### Problem to work on
For this exercise, return exactly the lines of the material below that begin at the one with "(split; [done|]; split;" and stop after the one with "- exists [Some".

### Record excerpts
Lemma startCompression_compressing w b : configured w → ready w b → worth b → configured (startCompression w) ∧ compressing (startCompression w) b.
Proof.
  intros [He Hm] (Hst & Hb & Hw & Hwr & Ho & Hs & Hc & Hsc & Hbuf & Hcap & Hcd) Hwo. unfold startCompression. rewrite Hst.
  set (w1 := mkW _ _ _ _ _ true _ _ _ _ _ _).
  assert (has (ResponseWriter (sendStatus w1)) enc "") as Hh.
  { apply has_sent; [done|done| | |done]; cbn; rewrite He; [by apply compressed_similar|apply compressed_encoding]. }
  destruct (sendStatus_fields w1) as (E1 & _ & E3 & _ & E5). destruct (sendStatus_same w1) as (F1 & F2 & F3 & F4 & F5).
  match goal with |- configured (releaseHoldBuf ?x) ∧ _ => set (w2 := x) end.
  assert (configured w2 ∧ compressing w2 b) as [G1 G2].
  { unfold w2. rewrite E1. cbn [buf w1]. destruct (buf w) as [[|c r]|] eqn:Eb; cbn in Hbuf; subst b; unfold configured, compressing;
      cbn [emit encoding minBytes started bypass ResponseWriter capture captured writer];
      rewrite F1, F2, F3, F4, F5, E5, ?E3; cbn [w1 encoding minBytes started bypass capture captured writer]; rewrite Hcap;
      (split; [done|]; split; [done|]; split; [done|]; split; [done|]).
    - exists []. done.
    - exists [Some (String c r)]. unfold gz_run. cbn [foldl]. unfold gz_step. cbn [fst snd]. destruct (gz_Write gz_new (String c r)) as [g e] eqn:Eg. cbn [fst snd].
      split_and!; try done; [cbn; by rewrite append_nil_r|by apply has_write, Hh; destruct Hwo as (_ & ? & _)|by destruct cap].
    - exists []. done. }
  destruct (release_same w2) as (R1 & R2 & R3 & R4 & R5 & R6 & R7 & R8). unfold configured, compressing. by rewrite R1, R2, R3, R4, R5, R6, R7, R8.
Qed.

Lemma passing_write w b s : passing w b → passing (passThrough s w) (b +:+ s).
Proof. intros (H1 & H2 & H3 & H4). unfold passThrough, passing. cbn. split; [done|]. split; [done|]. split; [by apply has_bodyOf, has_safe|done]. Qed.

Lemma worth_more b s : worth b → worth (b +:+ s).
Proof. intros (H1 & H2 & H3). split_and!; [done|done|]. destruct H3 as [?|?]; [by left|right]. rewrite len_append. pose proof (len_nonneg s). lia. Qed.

* * *

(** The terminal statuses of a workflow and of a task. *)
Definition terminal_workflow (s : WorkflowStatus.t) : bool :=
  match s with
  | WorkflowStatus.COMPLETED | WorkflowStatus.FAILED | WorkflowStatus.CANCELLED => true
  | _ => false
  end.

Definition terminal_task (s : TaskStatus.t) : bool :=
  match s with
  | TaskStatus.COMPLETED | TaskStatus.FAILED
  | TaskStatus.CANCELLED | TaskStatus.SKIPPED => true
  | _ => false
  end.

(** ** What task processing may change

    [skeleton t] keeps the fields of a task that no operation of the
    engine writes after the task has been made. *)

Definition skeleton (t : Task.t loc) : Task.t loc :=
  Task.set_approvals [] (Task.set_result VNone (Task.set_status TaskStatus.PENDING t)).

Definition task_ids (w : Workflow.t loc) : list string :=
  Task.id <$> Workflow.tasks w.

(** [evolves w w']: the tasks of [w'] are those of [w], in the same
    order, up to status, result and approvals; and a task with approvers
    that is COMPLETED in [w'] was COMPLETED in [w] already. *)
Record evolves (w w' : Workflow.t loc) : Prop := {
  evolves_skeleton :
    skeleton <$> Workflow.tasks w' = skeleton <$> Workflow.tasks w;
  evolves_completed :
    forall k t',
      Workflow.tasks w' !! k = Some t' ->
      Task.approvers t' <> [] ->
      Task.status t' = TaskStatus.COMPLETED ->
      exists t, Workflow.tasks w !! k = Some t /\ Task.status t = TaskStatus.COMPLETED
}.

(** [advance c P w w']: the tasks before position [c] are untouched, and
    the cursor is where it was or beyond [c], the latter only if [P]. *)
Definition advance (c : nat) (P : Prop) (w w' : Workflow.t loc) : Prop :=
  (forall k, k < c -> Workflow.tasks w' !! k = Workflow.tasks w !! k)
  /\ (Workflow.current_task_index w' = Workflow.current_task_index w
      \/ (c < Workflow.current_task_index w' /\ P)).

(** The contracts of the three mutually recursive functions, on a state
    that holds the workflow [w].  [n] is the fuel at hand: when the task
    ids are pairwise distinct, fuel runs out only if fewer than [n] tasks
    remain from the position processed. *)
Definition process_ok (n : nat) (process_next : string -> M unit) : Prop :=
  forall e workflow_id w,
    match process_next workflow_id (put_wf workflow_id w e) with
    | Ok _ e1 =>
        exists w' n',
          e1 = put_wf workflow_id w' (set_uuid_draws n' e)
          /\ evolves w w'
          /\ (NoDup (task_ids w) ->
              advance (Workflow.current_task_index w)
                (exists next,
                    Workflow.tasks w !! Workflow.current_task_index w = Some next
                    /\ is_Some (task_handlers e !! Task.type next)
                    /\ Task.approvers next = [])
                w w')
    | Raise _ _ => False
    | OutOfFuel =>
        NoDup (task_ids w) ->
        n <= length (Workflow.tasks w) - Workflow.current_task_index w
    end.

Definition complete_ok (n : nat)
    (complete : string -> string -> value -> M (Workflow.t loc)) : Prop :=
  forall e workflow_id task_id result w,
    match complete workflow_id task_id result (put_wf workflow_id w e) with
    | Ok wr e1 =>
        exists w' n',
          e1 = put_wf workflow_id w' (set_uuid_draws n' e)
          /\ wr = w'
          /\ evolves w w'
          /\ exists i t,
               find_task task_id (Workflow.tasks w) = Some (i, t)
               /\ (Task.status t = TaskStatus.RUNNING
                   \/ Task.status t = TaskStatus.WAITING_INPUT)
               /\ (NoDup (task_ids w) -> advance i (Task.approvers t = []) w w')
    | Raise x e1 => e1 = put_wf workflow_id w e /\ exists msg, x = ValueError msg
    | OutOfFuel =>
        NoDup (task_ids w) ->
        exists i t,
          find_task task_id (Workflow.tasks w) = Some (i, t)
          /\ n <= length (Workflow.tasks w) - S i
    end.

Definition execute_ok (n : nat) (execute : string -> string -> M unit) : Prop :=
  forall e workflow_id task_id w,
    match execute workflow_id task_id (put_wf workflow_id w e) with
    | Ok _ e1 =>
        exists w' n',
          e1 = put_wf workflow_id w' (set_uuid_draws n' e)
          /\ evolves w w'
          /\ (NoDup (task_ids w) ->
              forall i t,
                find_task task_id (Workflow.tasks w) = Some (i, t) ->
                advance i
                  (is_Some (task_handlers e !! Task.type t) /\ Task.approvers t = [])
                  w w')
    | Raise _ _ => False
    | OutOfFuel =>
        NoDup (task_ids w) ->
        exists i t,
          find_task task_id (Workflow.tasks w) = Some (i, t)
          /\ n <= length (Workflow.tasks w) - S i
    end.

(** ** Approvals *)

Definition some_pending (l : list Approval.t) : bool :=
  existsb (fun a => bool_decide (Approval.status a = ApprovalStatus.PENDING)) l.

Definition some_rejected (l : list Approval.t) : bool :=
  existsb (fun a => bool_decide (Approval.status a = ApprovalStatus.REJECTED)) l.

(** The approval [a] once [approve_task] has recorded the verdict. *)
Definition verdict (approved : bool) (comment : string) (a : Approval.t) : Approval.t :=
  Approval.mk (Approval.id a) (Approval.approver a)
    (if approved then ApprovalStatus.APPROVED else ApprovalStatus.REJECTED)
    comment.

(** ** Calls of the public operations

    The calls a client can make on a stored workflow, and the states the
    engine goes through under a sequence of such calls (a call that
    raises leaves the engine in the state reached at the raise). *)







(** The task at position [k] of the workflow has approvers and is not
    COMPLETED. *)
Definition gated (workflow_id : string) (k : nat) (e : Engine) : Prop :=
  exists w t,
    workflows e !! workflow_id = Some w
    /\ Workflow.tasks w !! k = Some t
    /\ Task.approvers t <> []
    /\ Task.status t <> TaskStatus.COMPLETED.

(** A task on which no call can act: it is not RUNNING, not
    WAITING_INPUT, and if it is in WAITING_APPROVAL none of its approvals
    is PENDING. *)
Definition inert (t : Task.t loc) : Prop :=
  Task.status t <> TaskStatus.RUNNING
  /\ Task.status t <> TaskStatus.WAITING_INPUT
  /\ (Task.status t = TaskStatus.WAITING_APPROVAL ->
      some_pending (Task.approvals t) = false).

### Your response
      (split; [done|]; split; [done|]; split; [done|]; split; [done|]).
    - exists []. done.
    - exists [Some (String c r)]. unfold gz_run. cbn [foldl]. unfold gz_step. cbn [fst snd]. destruct (gz_Write gz_new (String c r)) as [g e] eqn:Eg. cbn [fst snd].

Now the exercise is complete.